You may have heard of the idea of a sugar tax to combat our weight gain, but this week I heard about another radical food idea – a tax on meat! An international research company, Fitch Solutions Macro Research, says meat could be a target for higher taxes because the world’s farmers are contributing to climate change, deforestation and animal cruelty.
Fitch research says the idea to tax meat is growing in popularity in Europe and new taxes could persuade more people to switch to eating chicken or plant-based protein (like legumes – lentils and chickpeas).
Red meat is not as popular in Europe as it is in Australia. Goldsmiths, University of London, has announced that it'll stop selling beef on campus as part of a push to combat climate change. The decision was met with opposition from Britain's National Farmers Union, which said it was ‘overly simplistic’ to single out one food product as a response to global warming.
The United Nations has also hit out against eating meat, saying agriculture, forestry and other land use contributes about a quarter of greenhouse emissions.
So what is the best way to feed the world without overtaxing the land? It seems legumes are the answer! The UN says governments around the world must grow more legumes and shy away from meat.
Legumes are the diet of the future
It seems we have to get best value for our farm land because there are now too many people and not enough fertile land. In 1960, there was one-third of a hectare of farmland per person on the planet. By 2050 that will have fallen to 0.14 hectares. This trend is a consequence of increasing population and growing cities. Most cities are on good farm land close to water supplies, and urban expansion continues to take over productive land.
Use farm land better
Currently we are not using farmland efficiently. The world is growing crops to feed animals in feedlots. About one-third of grains grown globally (mainly corn) is fed to animals. This is how they raise beef and pork in Europe and North America. Turning away from grain and instead growing legumes would significantly improve the amount of plant protein available to people. Legumes (such as chickpeas) are high in protein and use much less land and water to produce than meat.
Believe me, reporting this doesn’t make me happy. I am an Italian who loves meat. Do I have to give up spaghetti bolognaise? But to feed future populations we have to change the way we farm. There will still be some areas of the world that are only suited to animal production not crops. Arid, semi-arid, and dry sub-humid climates can only sustain livestock not crops.
The value of legumes
According to the experts, legumes are the world’s future diet. Legumes are 20 to 30 per cent protein compared to corn, which is only 10 per cent protein.

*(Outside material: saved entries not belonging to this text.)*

(** A warm-up iteration applies [dual_average] to the adaptation state. *)
Lemma iteration_warmup t s0 :
  (t <= madapt cfg)%nat ->
  let tree := draw_tree mdl rnd cfg t s0 in
  let da := dual_average (delta cfg) (adapt s0) t
              (acceptStatSum tree / INR (acceptStatCount tree)) in
  eps (snd (iteration mdl rnd cfg t s0)) = fst da /\
  adapt (snd (iteration mdl rnd cfg t s0)) = snd da.
Proof.
  intros Ht; unfold iteration.
  replace (Nat.eqb t (S (madapt cfg))) with false by (symmetry; apply Nat.eqb_neq; lia).
  replace (Nat.leb t (madapt cfg)) with true by (symmetry; apply Nat.leb_le; lia).
  simpl.
  destruct (dual_average (delta cfg) (adapt s0) t
    (acceptStatSum (draw_tree mdl rnd cfg t s0) / INR (acceptStatCount (draw_tree mdl rnd cfg t s0)))); split; reflexivity.
Qed.

Lemma mu_constant n :
  mu (adapt (state_after mdl rnd cfg lp0 n)) = ln (10 * findReasonableEpsilon mdl rnd cfg).
Proof.
  induction n as [|n IH]; [reflexivity|].
  rewrite state_after_S.
  destruct (Nat.le_gt_cases (S n) (madapt cfg)) as [H|H].
  - destruct (iteration_warmup (S n) (state_after mdl rnd cfg lp0 n) H) as [_ Ha].
    rewrite Ha; exact IH.
  - destruct (iteration_after_warmup (S n) (state_after mdl rnd cfg lp0 n) H) as [Ha _].
    rewrite Ha; exact IH.
Qed.

Lemma epsilonBar_positive n : 0 < epsilonBar (adapt (state_after mdl rnd cfg lp0 n)).
Proof.
  induction n as [|n IH]; [simpl; lra|].
  rewrite state_after_S.
  destruct (Nat.le_gt_cases (S n) (madapt cfg)) as [H|H].
  - destruct (iteration_warmup (S n) (state_after mdl rnd cfg lp0 n) H) as [_ Ha].
    rewrite Ha; apply exp_pos.
  - destruct (iteration_after_warmup (S n) (state_after mdl rnd cfg lp0 n) H) as [Ha _].
    rewrite Ha; exact IH.
Qed.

By growing legumes you simply get better value from farm land. According to research from Pulse Breeding Australia, legumes should make up 25 per cent of global crops, but at the moment they make up only 10 per cent.
However legumes are harder to grow than grains and require more management. Legumes are also more susceptible to diseases, including viruses and insect pests, and are significantly impacted by temperature extremes and drought. As global temperatures rise, legumes will be harder to grow. That means scientists need to come up with ways to make it easier to grow them.

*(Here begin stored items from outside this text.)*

(** C8, evaluated.  A row without a login shows its delete prompt from the
    first render, and dismissing that prompt leaves it open.  With two
    ordinary rows, the click on alice's delete button opens bob's prompt as
    well, and confirming that one removes bob. *)
Lemma delete_prompt_defects :
  (prompt_open (UsersTable one_nameless_row (state mounted)) 0 = true
   /\ removeCalls (step one_nameless_row mounted (Dismiss 0)) = []
   /\ prompt_open (UsersTable one_nameless_row
                     (state (step one_nameless_row mounted (Dismiss 0)))) 0 = true)
  /\ (prompt_open (UsersTable two_rows (state mounted)) 1 = false
   /\ prompt_open (UsersTable two_rows
                     (state (step two_rows mounted (ClickDelete 0)))) 1 = true
   /\ removeCalls (step two_rows (step two_rows mounted (ClickDelete 0)) (Confirm 1))
      = [bob]).
Proof. repeat split. Qed.

End UsersTableExamples.

(** * Further properties of the handlers *)

Section ApiCoverage.
Import Api.
Context `{Pk : Packages} {S : Type} `{St : Store S}.

Ltac exec :=
  unfold addOrgUserHelper, updateOrgUserHelper, removeOrgUserHelper,
    getOrgUsersHelper, bind, invoke, ret, log_Error; cbn.

(** ** Adding a member: the store calls *)

(** The store calls of [addOrgUserHelper], by case: none for an invalid
    role, the lookup alone when it fails or returns no user, the lookup and
    the insert for the user it returned otherwise. *)
Lemma addOrgUserHelper_calls hs cmd w :
  let lookup :=
    {| GetUserByLoginQuery.LoginOrEmail := AddOrgUserCommand.LoginOrEmail cmd;
       GetUserByLoginQuery.Result := None |} in
  exists new,
    calls (addOrgUserHelper hs cmd w).2 = calls w ++ new
    /\ (new = []
        \/ new = [CallGetUserByLogin lookup]
        \/ exists q s1 u,
             RoleType_IsValid (AddOrgUserCommand.Role cmd) = true
             /\ GetUserByLogin lookup (db w) = (q, None, s1)
             /\ GetUserByLoginQuery.Result q = Some u
             /\ new = [CallGetUserByLogin lookup;
                       CallAddOrgUser (AddOrgUserCommand.set_UserId (User.Id u) cmd)]).
Proof.
  intros lookup. exec.
  destruct (RoleType_IsValid (AddOrgUserCommand.Role cmd)) eqn:Hvalid; cbn.
  2:{ exists []. split; [now rewrite app_nil_r | now left]. }
  fold lookup.
  destruct (GetUserByLogin lookup (db w)) as [[q [e|]] s1] eqn:Hlookup; cbn.
  { eexists. split; [reflexivity | right; now left]. }
  destruct (GetUserByLoginQuery.Result q) as [u|] eqn:Hres; cbn.
  2:{ eexists. split; [reflexivity | right; now left]. }
  exists [CallGetUserByLogin lookup;
          CallAddOrgUser (AddOrgUserCommand.set_UserId (User.Id u) cmd)].
  split.
  - destruct (AddOrgUser _ s1) as [[cmd' [e|]] s2]; cbn;
      [destruct (errors_Is e ErrOrgUserAlreadyAdded)|]; cbn;
      now rewrite <- app_assoc.
  - right; right. exists q, s1, u. repeat split; assumption.
Qed.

How do we get farmers to start growing legumes?
If the UN is serious about encouraging us to eat legumes then governments may have to subsidise farmers to grow them. That means that lentils and chick peas will no longer be a cheap option. The move to a world fed on vegetable protein will be made against a diminishing amount of land per person and deteriorating farming environment as global warming bites.
Rising temperatures will impact farmers and traditional crops will no longer be viable in some areas. That’s when governments will really start backing legumes.

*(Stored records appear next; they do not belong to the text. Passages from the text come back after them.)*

(** * School management database layer

    A shallow embedding of the [Database] class of [pyqt.py] and [tkinter.py]
    (the two files carry the same class, up to the dialog toolkit), with the
    properties of its operations.

    Layout: the fragment of Python's [re] that [validate_email] uses; the
    integers SQLite stores, the tables and the statements the class issues;
    the methods of [Database], written in a small state/log/exception monad;
    one handler of the [tkinter.py] window; then the lemmas. *)

From Stdlib Require Import ZArith List String Ascii Bool Lia DecimalString.
From Stdlib Require Import Sorted Eqdep_dec.
Import ListNotations.

Local Open Scope Z_scope.

(* ================================================================== *)
(** ** The regular expressions of [validate_email] *)
(* ================================================================== *)

Module Regex.

(** Python strings are sequences of code points.  A string is modelled by
    the bytes of its UTF-8 encoding: the pattern below names ASCII
    characters only, and every byte of a non-ASCII code point is above 127,
    so such a code point is outside every class and different from every
    literal, both in Python and here. *)
Definition chars (s : string) : list ascii := list_ascii_of_string s.

(** One member of a bracket expression: a range [a-z] or a single
    character. *)
Inductive member : Type :=
| Range (lo hi : ascii)
| Single (c : ascii).

Definition charset : Type := list member.

Definition in_member (c : ascii) (m : member) : bool :=
  match m with
  | Range lo hi => Ascii.leb lo c && Ascii.leb c hi
  | Single d => Ascii.eqb c d
  end.

Definition in_charset (cs : charset) (c : ascii) : bool :=
  existsb (in_member c) cs.

(** The pattern items that occur in the source: [^], [$], an escaped or
    plain literal, and a greedy repetition [[...]{lo,}] of a bracket
    expression ([+] is [{1,}]). *)
Inductive item : Type :=
| Bol
| Eol
| Lit (c : ascii)
| Rep (cs : charset) (lo : nat).

Definition pattern : Type := list item.

Definition newline : ascii := "010"%char.

(** [$] without [re.MULTILINE]: at the end of the string, or just before a
    newline that is the last character of the string. *)
Definition at_end (rest : list ascii) : bool :=
  match rest with
  | [] => true
  | [c] => Ascii.eqb c newline
  | _ => false
  end.

(** Greedy repetition with backtracking: take one more character of the
    class when there is one, and fall back to the continuation [k] once
    [lo] characters have been taken.  [pos] counts the characters consumed
    so far. *)
Fixpoint rep (cs : charset) (k : nat -> list ascii -> bool)
         (lo : nat) (pos : nat) (s : list ascii) : bool :=
  match s with
  | c :: s' =>
      (in_charset cs c && rep cs k (Nat.pred lo) (S pos) s')
      || (Nat.eqb lo 0 && k pos s)
  | [] => Nat.eqb lo 0 && k pos s
  end.

(** The backtracking matcher: does [p] match a prefix of [s], which starts
    at offset [pos] of the subject string? *)
Fixpoint match_here (p : pattern) (pos : nat) (s : list ascii) : bool :=
  match p with
  | [] => true
  | Bol :: p' => Nat.eqb pos 0 && match_here p' pos s
  | Eol :: p' => at_end s && match_here p' pos s
  | Lit c :: p' =>
      match s with
      | d :: s' => Ascii.eqb d c && match_here p' (S pos) s'
      | [] => false
      end
  | Rep cs lo :: p' => rep cs (match_here p') lo pos s
  end.

(** [re.match(p, s) is not None]: the match is attempted at offset 0
    only. *)
Definition re_match (p : pattern) (s : string) : bool :=
  match_here p 0%nat (chars s).

End Regex.

Import Regex.

(** [[a-zA-Z0-9._%+-]] *)
Definition local_chars : charset :=
  [Range "a" "z"; Range "A" "Z"; Range "0" "9";
   Single "."; Single "_"; Single "%"; Single "+"; Single "-"]%char.

(** [[a-zA-Z0-9.-]] *)
Definition domain_chars : charset :=
  [Range "a" "z"; Range "A" "Z"; Range "0" "9"; Single "."; Single "-"]%char.

(** [[a-zA-Z]] *)
Definition letters : charset := [Range "a" "z"; Range "A" "Z"]%char.

(** [r'^[a-zA-Z0-9._%+-]+@[a-zA-Z0-9.-]+\.[a-zA-Z]{2,}$'] *)
Definition regex : pattern :=
  [Bol; Rep local_chars 1; Lit "@"; Rep domain_chars 1; Lit ".";
   Rep letters 2; Eol]%char.

(** [Database.validate_email] *)
Definition validate_email (email : string) : bool := re_match regex email.

(** The shape of an address as the specification words it: a non-empty local
    part, [@], a non-empty domain part, a dot, two or more ASCII letters, and
    nothing else. *)
Definition email_shape (e : list ascii) : Prop :=
  exists l d t : list ascii,
    e = l ++ "@"%char :: d ++ "."%char :: t
    /\ (1 <= List.length l)%nat /\ forallb (in_charset local_chars) l = true
    /\ (1 <= List.length d)%nat /\ forallb (in_charset domain_chars) d = true
    /\ (2 <= List.length t)%nat /\ forallb (in_charset letters) t = true.

(* ================================================================== *)
(** ** The integers of SQLite *)
(* ================================================================== *)

(** A Python [int] is unbounded and is modelled by [Z].  SQLite stores
    signed 64-bit integers: when [cursor.execute] binds an [int] outside that
    range, [sqlite3] raises [OverflowError] and the statement does not
    run. *)
Definition min_int64 : Z := - 2 ^ 63.
Definition max_int64 : Z := 2 ^ 63 - 1.

Definition fits (n : Z) : bool := (min_int64 <=? n) && (n <=? max_int64).

(** An INTEGER as a table holds it. *)
Record int64 : Type := { value :> Z; in_range : fits value = true }.

Definition fits_dec (n : Z) : {fits n = true} + {fits n = false} :=
  match fits n as b return {b = true} + {b = false} with
  | true => left eq_refl
  | false => right eq_refl
  end.

(** The stored form of an [int] that fits (and zero for one that does not:
    the methods below bind before they store, so that case never runs). *)
Definition i64 (n : Z) : int64 :=
  match fits_dec n with
  | left H => {| value := n; in_range := H |}
  | right _ => {| value := 0; in_range := eq_refl |}
  end.

(* ================================================================== *)
(** ** The tables of [school1.db] *)
(* ================================================================== *)

(** TEXT values are modelled by [string].  The schema declares foreign keys,
    but the connection never issues [PRAGMA foreign_keys = ON], so SQLite
    does not enforce them: only PRIMARY KEY and NOT NULL are in force. *)

Module Students.
Record row : Type :=
  { student_id : int64; name : string; age : int64; email : string }.
End Students.

Module Instructors.
Record row : Type :=
  { instructor_id : int64; name : string; age : int64; email : string }.
End Instructors.

Module Courses.
(** [instructor_id INTEGER] has no NOT NULL: the column is nullable. *)
Record row : Type :=
  { course_id : int64; course_name : string; instructor_id : option int64 }.
End Courses.

Module StudentCourses.
(** Neither column is declared NOT NULL, and in a table that keeps its rowid
    SQLite lets NULL into the columns of a composite PRIMARY KEY. *)
Record row : Type :=
  { student_id : option int64; course_id : option int64 }.

(** Two rows collide on [PRIMARY KEY (student_id, course_id)] when they agree
    on both columns and neither holds NULL: a NULL is distinct from every
    value, another NULL included. *)
Definition collide (a b : row) : bool :=
  match student_id a, course_id a, student_id b, course_id b with
  | Some s1, Some c1, Some s2, Some c2 => (s1 =? s2) && (c1 =? c2)
  | _, _, _, _ => false
  end.
End StudentCourses.

(** The contents of the database file as the single connection sees them.
    A table is the list of its rows in rowid order, which is the order in
    which [SELECT *] returns them.  The [seq_] fields are the rows of
    [sqlite_sequence], which SQLite keeps for AUTOINCREMENT keys. *)
Record Database : Type :=
  { students : list Students.row;
    instructors : list Instructors.row;
    courses : list Courses.row;
    student_courses : list StudentCourses.row;
    seq_students : int64;
    seq_instructors : int64;
    seq_courses : int64 }.

(** The database that [Database.__init__] finds on a fresh file once
    [create_tables] has run: four empty tables. *)
Definition empty_db : Database :=
  {| students := []; instructors := []; courses := []; student_courses := [];
     seq_students := i64 0; seq_instructors := i64 0; seq_courses := i64 0 |}.

(** The classes [Student], [Instructor] and [Course]. *)
Module Student.
Record t : Type := { name : string; age : Z; email : string }.
End Student.

Module Instructor.
Record t : Type := { name : string; age : Z; email : string }.
End Instructor.
(** * tutorial-sqlite3: the person table of [main.py]

    A shallow embedding of [src/main.py].  Every function of the script
    opens a connection to [database.db], runs one SQL statement through a
    cursor, commits when it has written, and closes.  The script is
    embedded in an exception-and-state monad; the sqlite3 engine it talks
    to is embedded as the small set of statements the script sends, with
    their documented meaning (ORDER BY under the BINARY collation, [=] on
    text, LIKE with the wildcards [%] and [_] and ASCII case folding). *)

From Stdlib Require Import List String Ascii Bool Arith NArith Lia.
From Stdlib Require Import Sorted Permutation.
Import ListNotations.

Local Open Scope string_scope.
Local Open Scope list_scope.

(* ================================================================= *)
(** ** Data *)

(** A Python tuple of text values, as passed to and returned by the
    DB-API. *)
Definition tuple := list string.

(** A stored row of [person]: the six TEXT columns, in the order of the
    CREATE TABLE statement. *)
Record row : Type := Person {
  username : string;
  email : string;
  firstname : string;
  lastname : string;
  biography : string;
  occupation : string
}.

(** [SELECT *] yields the columns in declaration order. *)
Definition columns (r : row) : tuple :=
  [username r; email r; firstname r; lastname r; biography r; occupation r].

(** Binding a parameter tuple to [VALUES (?,?,?,?,?,?)]: exactly six
    values are required. *)
Definition bind6 (t : tuple) : option row :=
  match t with
  | [u; e; f; l; b; o] => Some (Person u e f l b o)
  | _ => None
  end.

(** The content of [database.db] as far as the script can observe it:
    [None] when there is no table [person], otherwise its rows in rowid
    (insertion) order. *)
Abbreviation database := (option (list row)) (only parsing).

(** The world outside the script: the database file, and whether the
    engine can serve it at all (an unreadable file, a full disk). *)
Record world : Type := World {
  faulty : bool;
  stored : database
}.

Definition healthy (d : database) : world := World false d.

(** The exceptions sqlite3 raises to the script. *)
Inductive exception : Type :=
| OperationalError
| ProgrammingError.

Inductive outcome (A : Type) : Type :=
| Return (a : A)
| Raise (e : exception).
Arguments Return {A} a.
Arguments Raise {A} e.

(* ================================================================= *)
(** ** The monad of the script *)

Definition M (S A : Type) : Type := S -> outcome A * S.

Definition ret {S A} (a : A) : M S A := fun s => (Return a, s).

Definition raise {S A} (e : exception) : M S A := fun s => (Raise e, s).

Definition bind {S A B} (m : M S A) (k : A -> M S B) : M S B :=
  fun s =>
    match m s with
    | (Return a, s') => k a s'
    | (Raise e, s') => (Raise e, s')
    end.

(** [try: m  except: h] with a bare [except], which catches everything. *)
Definition try_except {S A} (m : M S A) (h : M S A) : M S A :=
  fun s =>
    match m s with
    | (Return a, s') => (Return a, s')
    | (Raise _, s') => h s'
    end.

Declare Scope py_scope.
Delimit Scope py_scope with py.
Notation "x <- m ;; k" := (bind m (fun x => k))
  (at level 61, m at next level, right associativity) : py_scope.
Notation "m ;; k" := (bind m (fun _ => k))
  (at level 61, right associativity) : py_scope.
Local Open Scope py_scope.

(* ================================================================= *)
(** ** Text comparison in the engine *)

(** ORDER BY under the default BINARY collation compares the texts
    character code by character code, a proper prefix first: this is
    [String.leb]. *)

Fixpoint sort_insert (key : row -> string) (r : row) (rs : list row)
  : list row :=
  match rs with
  | [] => [r]
  | r' :: rs' =>
      if (key r' <=? key r)%string
      then r' :: sort_insert key r rs'
      else r :: r' :: rs'
  end.

(** [ORDER BY key]: rows come out non-decreasing in [key].  The engine
    does not promise an order among rows with equal keys; the model keeps
    them in table order. *)
Definition order_by (key : row -> string) (rs : list row) : list row :=
  fold_left (fun acc r => sort_insert key r acc) rs [].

Dietary benefits of legumes
I’m a meat man but eating too much meat has been linked to cancer. According to the Australian Cancer Council, eating processed meat (sausage) increases your risk of bowel and stomach cancer. Redmeat, such as beef, lamb and pork, has been classified as a Group 2A carcinogen which means it probably causes cancer.
Legumes are a healthier source of protein. They contain a wide variety of nutrients. They are high in dietary fibre, which helps to keep your bowels healthy. They are also a good source of soluble fibre which can help lower blood cholesterol levels. Legumes are a source of carbohydrate and have a low glycaemic index (GI), which means they are broken down more slowly so you feel fuller for longer. Legumes are also high in B-group vitamins, iron, calcium, phosphorous, zinc and magnesium; a good source of folate, rich in antioxidants and low in saturated fat.
The healthiest legumes are …
Chickpeas are particularly good at reducing blood sugar and increasing insulin sensitivity when compared with other high-carb foods. A study of 19 women, those who ate a meal containing 50 grams of chickpeas had significantly lower blood sugar and insulin levels than those who ate the same amount of white bread or other wheat-containing foods.
Lentils are a great source of protein and like chickpeas reduce blood sugar levels.
Peas have been shown to combat high cholesterol, insulin resistance and belly fat. They also cut down blood sugar.
Kidney beanscan help slow the absorption of sugar into the blood and so reduce blood sugar levels
Soya beans, black beans, pinto beans and haricot beans are also packed full of nutrients.
Legumes are the most underrated foods on the planet. They are excellent sources of dietary fibre, protein, B vitamins and other vitamins and minerals. There is evidence that they can help reduce blood sugar, improve cholesterol levels and help maintain a healthy gut. And one day they will be the world’s staple food.